I refused to tell him that she’d spent all week asking for him. And he’d never find out how much it had killed me to hear it. He didn’t deserve it, not after Friday night. “She’s good. Happy. If Stevie’s home, she stays with her, and if not, she comes to the hospital with me. My mom has been desperately trying to make up for lost time with her and has spent most nights crying and apologizing for the way everything happened…for not being there for us.”
“Did you tell her?”
He didn’t have to clarify what he meant. “No. And I never will.”
“You never plan to explain it to her?”
I shook my head and inhaled deeply, needing a moment before giving him my reasons. I was confident in my decision, but I didn’t care to listen to him disagree. “She blames herself for so much. She convinced herself that after my dad died, she’d spent too long grieving and didn’t give me the proper attention I needed. I was a child—her child—who’d lost a parent, and for a while, I’d lost both. So in her mind, my rebellious actions as a teen were caused by her brief absence during a time I needed her. And she feels I left because she wouldn’t help me.”

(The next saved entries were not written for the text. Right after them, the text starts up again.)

(* ===== verification/ScrollHistory.v ===== *)
(** * Scroll positions and visited pages (theme.js, from [clearHistory] to
    [scrollToPositions], and [debounce])

    The position of the content is kept in the session storage while the user
    scrolls, moves into the entry of the browser history when the page is left,
    and is taken from there when the user comes back. *)

From S2P Require Import Prelude JSValue JSColl WordPattern Dom Highlight SearchPage.

(** ** One timer for all that is debounced *)
Inductive debounced := Save_position | Mark_words.

Record scroller := Scroller {
  content_top : Z;                    (* elc.scrollTop *)
  kept_position : option Z;           (* the session storage at scrollPositionKey *)
  history_state : option hstate;      (* window.history.state *)
  isPrintPreview : bool;
  ticking : bool;
  frame_requested : bool;             (* the callback of requestAnimationFrame *)
  debounceTimeout : option debounced;
  marked_again : nat                  (* how often a debounced mark ran *)
}.
Definition set_top z (s : scroller) := Scroller z (kept_position s) (history_state s) (isPrintPreview s) (ticking s) (frame_requested s) (debounceTimeout s) (marked_again s).
Definition set_kept k (s : scroller) := Scroller (content_top s) k (history_state s) (isPrintPreview s) (ticking s) (frame_requested s) (debounceTimeout s) (marked_again s).
Definition set_hstate h (s : scroller) := Scroller (content_top s) (kept_position s) h (isPrintPreview s) (ticking s) (frame_requested s) (debounceTimeout s) (marked_again s).
Definition set_printing b (s : scroller) := Scroller (content_top s) (kept_position s) (history_state s) b (ticking s) (frame_requested s) (debounceTimeout s) (marked_again s).
Definition set_ticking b f (s : scroller) := Scroller (content_top s) (kept_position s) (history_state s) (isPrintPreview s) b f (debounceTimeout s) (marked_again s).
Definition set_debounce d (s : scroller) := Scroller (content_top s) (kept_position s) (history_state s) (isPrintPreview s) (ticking s) (frame_requested s) d (marked_again s).
Definition set_marked n (s : scroller) := Scroller (content_top s) (kept_position s) (history_state s) (isPrintPreview s) (ticking s) (frame_requested s) (debounceTimeout s) n.

(** [debounce(func, delay)()]: whatever was waiting is dropped. *)
Definition debounce (func : debounced) (s : scroller) : scroller := set_debounce (Some func) s.

Definition savePosition (s : scroller) : scroller := if isPrintPreview s then s else set_kept (Some (content_top s)) s.
(** The listener of [scroll]. *)
Definition on_scroll (z : Z) (s : scroller) : scroller :=
  let s := set_top z s in if ticking s then s else set_ticking true true s.
Definition on_frame (s : scroller) : scroller :=
  if frame_requested s then set_ticking false false (debounce Save_position s) else s.
Definition on_debounced (s : scroller) : scroller :=
  match debounceTimeout s with
  | Some Save_position => savePosition (set_debounce None s)
  | Some Mark_words => set_marked (S (marked_again s)) (set_debounce None s)
  | None => s
  end.

Definition transferScrollToHistory (s : scroller) : scroller :=
  if isPrintPreview s then s
  else match kept_position s with
       | Some z => set_kept None (set_hstate (Some (HState (h_search (default no_state (history_state s))) (Some z))) s)
       | None => s
       end.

“That should give you more reason to tell her the truth—to keep her from believing everything was her fault.”
“If I tell her what really happened, the reason behind the crap I pulled in high school and leaving, all it’ll do is move the blame from her to him. But then she’ll feel guilty for marrying him, saying it’s her fault I was abused. I would rather her believe I acted out when I was younger because she was too busy dealing with the death of my father, and believe I’m so selfish that I moved out because she wouldn’t give me money, than to dump the responsibility of my abuse in her lap.”
He nodded, and for the first time since stepping into the room, his attention moved away from me. He glanced over my shoulder to the bed, and the moment he spotted the small suitcase, his forehead creased. The softness of his brow had grown taut, and it cast a shadow over his eyes.